### Problem to solve
Write each line exactly as it stands, from the line containing "(** Modelled from" through the end of the data.

### Exercise material
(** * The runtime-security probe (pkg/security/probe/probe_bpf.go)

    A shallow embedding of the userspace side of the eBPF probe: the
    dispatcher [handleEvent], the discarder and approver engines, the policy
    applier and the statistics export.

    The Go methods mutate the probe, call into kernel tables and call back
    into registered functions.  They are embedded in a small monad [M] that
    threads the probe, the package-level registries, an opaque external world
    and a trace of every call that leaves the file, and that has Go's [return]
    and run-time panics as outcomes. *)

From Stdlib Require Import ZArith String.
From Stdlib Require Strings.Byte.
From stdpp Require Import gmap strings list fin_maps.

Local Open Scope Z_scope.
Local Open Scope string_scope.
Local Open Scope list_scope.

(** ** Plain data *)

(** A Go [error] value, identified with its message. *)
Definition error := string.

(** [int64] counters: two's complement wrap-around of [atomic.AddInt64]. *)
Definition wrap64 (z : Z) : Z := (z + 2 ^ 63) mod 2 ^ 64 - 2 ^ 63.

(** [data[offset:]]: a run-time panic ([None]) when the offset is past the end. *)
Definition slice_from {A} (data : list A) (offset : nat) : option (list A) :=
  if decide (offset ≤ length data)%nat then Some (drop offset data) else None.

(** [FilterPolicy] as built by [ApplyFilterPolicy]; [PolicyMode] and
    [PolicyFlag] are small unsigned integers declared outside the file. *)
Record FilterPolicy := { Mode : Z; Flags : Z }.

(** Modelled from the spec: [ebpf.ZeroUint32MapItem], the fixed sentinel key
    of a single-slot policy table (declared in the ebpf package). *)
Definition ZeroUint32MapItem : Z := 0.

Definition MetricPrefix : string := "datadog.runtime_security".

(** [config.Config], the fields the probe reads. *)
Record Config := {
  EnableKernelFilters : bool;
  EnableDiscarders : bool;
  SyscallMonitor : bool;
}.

### Response to the exercise
(** Modelled from the spec: [ebpf.ZeroUint32MapItem], the fixed sentinel key
    of a single-slot policy table (declared in the ebpf package). *)
Definition ZeroUint32MapItem : Z := 0.

Definition MetricPrefix : string := "datadog.runtime_security".

(** [config.Config], the fields the probe reads. *)
Record Config := {
  EnableKernelFilters : bool;
  EnableDiscarders : bool;
  SyscallMonitor : bool;
}.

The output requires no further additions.